It flatters to deceive
Ervell E. Menezes

There are some dramatic moments in Shashi Paravoor’s Nottam
There are some dramatic moments in Shashi Paravoor’s Nottam

Malayalam cinema has earned for itself a great reputation in the last three decades, what with stalwarts like G. Aravindan, Adoor Gopalakrishnan and Shaji Karun. But Shashi Paravoor’s Nottam is not in the same league as the classics made by those Malayalam maestros.
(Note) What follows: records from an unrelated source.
Record page_typed (c : child_state cap) : Prop := {
  pt_length : length (ccs_testresult_str c) = TESTRESULT_STR_LEN;
  pt_terminated : NUL ∈ ccs_testresult_str c;
  pt_result : ccs_testresult c = TESTRESULT_UNKNOWN \/ ccs_testresult c = TESTRESULT_SUCCESS \/
    ccs_testresult c = TESTRESULT_FAILURE;
  pt_warn : ccs_warn c = true -> ccs_testresult c = TESTRESULT_SUCCESS;
  pt_untagged : cfg_purecap g = true ->
    cheri_tag_get (ccs_si_addr c) = false /\ cheri_tag_get (ccs_si_addr_expected c) = false;
}.

(** A child without the page has nothing to keep. *)
Definition proc_typed (s : proc cap W) : Prop :=
  match p_ccsp s with Some c => page_typed c | None => True end.

Definition page_keeps {A} (m : test cap W A) : Prop :=
  forall s, proc_typed s -> proc_typed (m s).2.

(** *** Pages *)

Lemma zero_typed : page_typed child_state_zero.
Proof.
  split; cbn [child_state_zero ccs_testresult_str ccs_testresult ccs_warn ccs_si_addr
    ccs_si_addr_expected]; [by rewrite length_replicate| |by left|done|].
  - apply elem_of_replicate. split; [done|lia || done].
  - intros _. split; apply of_int_tag.
Qed.

(** The text can be read, and ends within its array. *)
Lemma typed_text c : page_typed c ->
  (String.length (cstr (ccs_testresult_str c)) < TESTRESULT_STR_LEN)%nat.
Proof. intros [<- H _ _ _]. by apply length_cstr_nul. Qed.

Lemma set_result_typed r str warn c : page_typed c ->
  length str = TESTRESULT_STR_LEN -> NUL ∈ str ->
  r = TESTRESULT_SUCCESS \/ r = TESTRESULT_FAILURE /\ warn = false ->
  page_typed (set_result r str warn c).
Proof.
  intros [_ _ _ _ Ht] Hl Hn Hr. split; cbn; [done|done| | |exact Ht].
  - tauto.
  - by destruct Hr as [?|[_ ->]].
Qed.

Lemma set_signal_typed sig code trapno addr tag c : page_typed c ->
  (cfg_purecap g = true -> cheri_tag_get addr = false) ->
  page_typed (set_signal sig code trapno addr tag c).
Proof. intros [? ? ? ? Ht] Ha. split; cbn; try done. intros H. split; [auto|]. by apply Ht. Qed.

Lemma set_expected_typed addr tag c : page_typed c ->
  (cfg_purecap g = true -> cheri_tag_get addr = false) -> page_typed (set_expected addr tag c).
Proof. intros [? ? ? ? Ht] Ha. split; cbn; try done. intros H. split; [by apply Ht|auto]. Qed.

(** *** Rules *)

Lemma keeps_bind {A B} (m : test cap W A) (k : A -> test cap W B) :
  page_keeps m -> (forall a, page_keeps (k a)) -> page_keeps (m ≫= k).
Proof.
  intros Hm Hk s Hs. specialize (Hm s Hs). unfold mbind, eff_bind.
  destruct (m s) as [[a|c|si|] s']; [by apply Hk|done..].
Qed.

Lemma keeps_ret {A} (a : A) : page_keeps (mret a).
Proof. by intros s. Qed.

Lemma keeps_gets {A} (f : proc cap W -> A) : page_keeps (gets f).
Proof. by intros s. Qed.

Lemma keeps_exit {A} code : page_keeps (exit code : test cap W A).
Proof. by intros s. Qed.

Lemma keeps_raise {A} si : page_keeps (raise_fault si : test cap W A).
Proof. by intros s. Qed.

Lemma keeps_undef {A} : page_keeps (undef : test cap W A).
Proof. by intros s. Qed.

Lemma keeps_modify f : (forall s, p_ccsp (f s) = p_ccsp s) -> page_keeps (modify f).
Proof. intros Hf s. unfold proc_typed. cbn. by rewrite Hf. Qed.

Lemma keeps_when b m : page_keeps m -> page_keeps (when b m).
Proof. destruct b; [done|]. intros _. apply keeps_ret. Qed.

Lemma keeps_foreach {A} (l : list A) f : (forall x, page_keeps (f x)) -> page_keeps (foreach l f).
Proof. intros Hf. induction l; [apply keeps_ret|]. by apply keeps_bind. Qed.

Lemma keeps_with_ccsp f : (forall c, page_typed c -> page_typed (f c)) -> page_keeps (with_ccsp f).
Proof.
  intros Hf s Hs. unfold with_ccsp. destruct (p_ccsp s) as [c|] eqn:Hc; [|done].
  apply Hf. unfold proc_typed in Hs. by rewrite Hc in Hs.
Qed.

Lemma keeps_sys {A} (f : W -> (A + Z) * W) : page_keeps (sys f).
Proof. intros s Hs. unfold sys. by destruct (f _). Qed.

Lemma keeps_access {A} (f : W -> (A + siginfo cap) * W) : page_keeps (access f).
Proof. intros s Hs. unfold access. by destruct (f _). Qed.

Lemma keeps_libcall {A} (f : W -> A * W) : page_keeps (libcall f).
Proof. intros s Hs. unfold libcall. by destruct (f _). Qed.

(** *** The calls of the harness *)

Lemma keeps_failure_x msg ap : page_keeps (vcheriostest_failure_errx msg ap).
Proof.
  intros s Hs. unfold vcheriostest_failure_errx. destruct (p_ccsp s) as [c|] eqn:Hc;
    [|unfold proc_typed; cbn; by rewrite Hc].
  unfold proc_typed in Hs. rewrite Hc in Hs. pose proof Hs as [Hl Hn _ _ _].
  apply set_result_typed; [done| | |by right].
  - by rewrite length_snprintf_at by lia.
  - apply snprintf_at_nul; [lia|done].
Qed.

Lemma keeps_failure_c code msg ap : page_keeps (vcheriostest_failure_errc code msg ap).
Proof.
  intros s Hs. unfold vcheriostest_failure_errc. destruct (p_ccsp s) as [c|] eqn:Hc;
    [|unfold proc_typed; cbn; by rewrite Hc].
  unfold proc_typed in Hs. rewrite Hc in Hs. pose proof Hs as [Hl Hn _ _ _].
  set (buf := snprintf_at _ 0 _ _).
  assert (length buf = TESTRESULT_STR_LEN) as Hb by (unfold buf; by rewrite length_snprintf_at by lia).
  assert (NUL ∈ buf) as Hbn by (apply snprintf_at_nul; [lia|done]).
  apply set_result_typed; [done| | |by right].
  - case_match eqn:Hlt; [done|]. apply Nat.leb_gt in Hlt. by rewrite length_snprintf_at by lia.
  - case_match eqn:Hlt; [done|]. apply Nat.leb_gt in Hlt. apply snprintf_at_nul; [lia|done].
Qed.

Lemma length_strncpy src n : length (strncpy src n) = n.
Proof. unfold strncpy. rewrite length_app, length_replicate, length_take. lia. Qed.

Lemma keeps_warn {A} msg : page_keeps (cheriostest_success_with_warn (A := A) msg).
Proof.
  apply keeps_bind; [|intros; apply keeps_exit]. apply keeps_with_ccsp. intros c Hc.
  assert (TESTRESULT_STR_LEN - 1 < length (strncpy msg TESTRESULT_STR_LEN))%nat as Hl
    by (rewrite length_strncpy; unfold TESTRESULT_STR_LEN; lia).
  apply set_result_typed; [done| | |by left].
  - by rewrite length_insert, length_strncpy.
  - apply list_elem_of_lookup. exists (TESTRESULT_STR_LEN - 1)%nat. by apply list_lookup_insert_eq.
Qed.

Lemma keeps_success {A} : page_keeps (cheriostest_success (A := A)).
Proof.
  apply keeps_bind; [|intros; apply keeps_exit]. apply keeps_with_ccsp. intros c Hc.
  pose proof Hc as [Hl Hn _ _ _]. apply set_result_typed; [done..|by left].
Qed.

Lemma keeps_set_expected c : page_keeps (cheriostest_set_expected_si_addr g c).
Proof.
  apply keeps_with_ccsp. intros p Hp.
  destruct (cfg_purecap g) eqn:Hg; apply set_expected_typed; try done; [|by rewrite Hg].
  intros _. apply tag_clear_tag.
Qed.

Lemma keeps_handler {A} sig info : page_keeps (signal_handler g sig info (A := A)).
Proof.
  apply keeps_bind; [|intros; apply keeps_exit]. apply keeps_with_ccsp. intros p Hp.
  apply set_signal_typed; [done|]. intros Hg. rewrite Hg. apply tag_clear_tag.
Qed.
End PageType.

Create HintDb page discriminated.
#[export] Hint Resolve keeps_bind keeps_ret keeps_gets keeps_exit keeps_raise keeps_undef
  keeps_when keeps_foreach keeps_sys keeps_access keeps_libcall keeps_failure_x keeps_failure_c
  keeps_warn keeps_success keeps_set_expected keeps_handler : page.
#[export] Hint Extern 1 (page_keeps _ (modify _)) => apply keeps_modify; reflexivity : page.
#[export] Hint Extern 5 (page_keeps _ (match ?x with _ => _ end)) => destruct x : page.

(** One rule at a time, along the text of the body. *)
Ltac page_step :=
  intros; cbv beta iota zeta;
  first
    [ assumption
    | solve [eauto 2 with page nocore]
    | apply keeps_bind
    | apply keeps_foreach
    | match goal with |- page_keeps _ (match ?x with _ => _ end) => destruct x end
    | apply keeps_modify; reflexivity ].
Ltac page := repeat page_step.

(** What a test asks of a call or of a condition. *)
Section Macros.
Context {cap W : Type} {CH : Cheri cap} {CL : CheriLaws cap} {LC : Libc cap W}.
Context (g : config).

Lemma keeps_errx {A} msg ap : page_keeps (W := W) g (cheriostest_failure_errx (A := A) msg ap).
Proof. page. Qed.

Lemma keeps_err {A} msg ap : page_keeps (W := W) g (cheriostest_failure_err (A := A) msg ap).
Proof. page. Qed.

Lemma keeps_errc {A} code msg ap :
  page_keeps (W := W) g (cheriostest_failure_errc (A := A) code msg ap).
Proof. page. Qed.

Lemma keeps_verify2 b msg ap : page_keeps (W := W) g (CHERIOSTEST_VERIFY2 b msg ap).
Proof. unfold CHERIOSTEST_VERIFY2. destruct b; [apply keeps_ret|apply keeps_errx]. Qed.

Lemma keeps_syscall2 {A} (call : test cap W (A + Z)) msg ap :
  page_keeps g call -> page_keeps g (CHERIOSTEST_CHECK_SYSCALL2 call msg ap).
Proof.
  intros Hc. apply keeps_bind; [done|]. intros [a|e]; [apply keeps_ret|].
  apply keeps_bind; [by apply keeps_modify|intros; apply keeps_err].
Qed.

Lemma keeps_call_error {A} (call : test cap W (A + Z)) text show e :
  page_keeps g call -> page_keeps g (CHERIOSTEST_CHECK_CALL_ERROR call text show e).
Proof.
  intros Hc. apply keeps_bind; [by apply keeps_modify|intros _].
  apply keeps_bind; [done|]. intros [a|e']; [apply keeps_errx|].
  apply keeps_bind; [by apply keeps_modify|intros _]. unfold cheriostest_check_errno.
  case_match; [apply keeps_ret|apply keeps_errx].
Qed.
The action is centred on Koodiyatam artiste Chapyar who is an institution in his state but when his son Vishnu brings his America-returned friend Aby to arrange a United States tour for Chapyar and his troupe one sees the various cross-currents coming into play. Uni, a liquor-loving fellow artiste, is very close to Chapyar but it is a chequered relationship between the two.

Another point made by director Shashi Paravoor is that though the locals are inclined to forget the art form, it is foreigners who are keen on learning it. It is a good subject but Shashi gets too involved in it, with the result he tends to lose his objectivity. The opening shot of the tabla solo is impressive and so are the outdoors caressingly photographed by K.G. Jayan.

What Shashi seems to forget is that brevity is the soul of wit and he leaves little to the imagination of the viewer. There is a touching relationship between Chapyar and Saraswati, who remains a spinster and the line "when the costumes are shed, we fly away in two boats." But these subtle niceties are drowned in a verbose script which goes into endless detail. Some things left unsaid speak louder than words, but Shashi doesn’t even think of that. Saraswati and Chapyar’s wife at first have a sort of strained relationship but when the Koodiyatam artiste falls seriously ill they overcome their differences. It is a sequence that is sensitively captured.

There are some dramatic moments and at times the narrative does a tight-rope walk and it is also imbued with some excellent touches of humour for dramatic relief but its inordinate length is surely its undoing. In fact it takes all of 120 minutes and towards the end one even feels claustrophobic because of the never-ending narrative, but the actors do a good job and the ambience is well captured. It is very natural (there was no literature available on the first day of screening) but it flatters only to deceive. It could safely have been clipped of at least 30 minutes.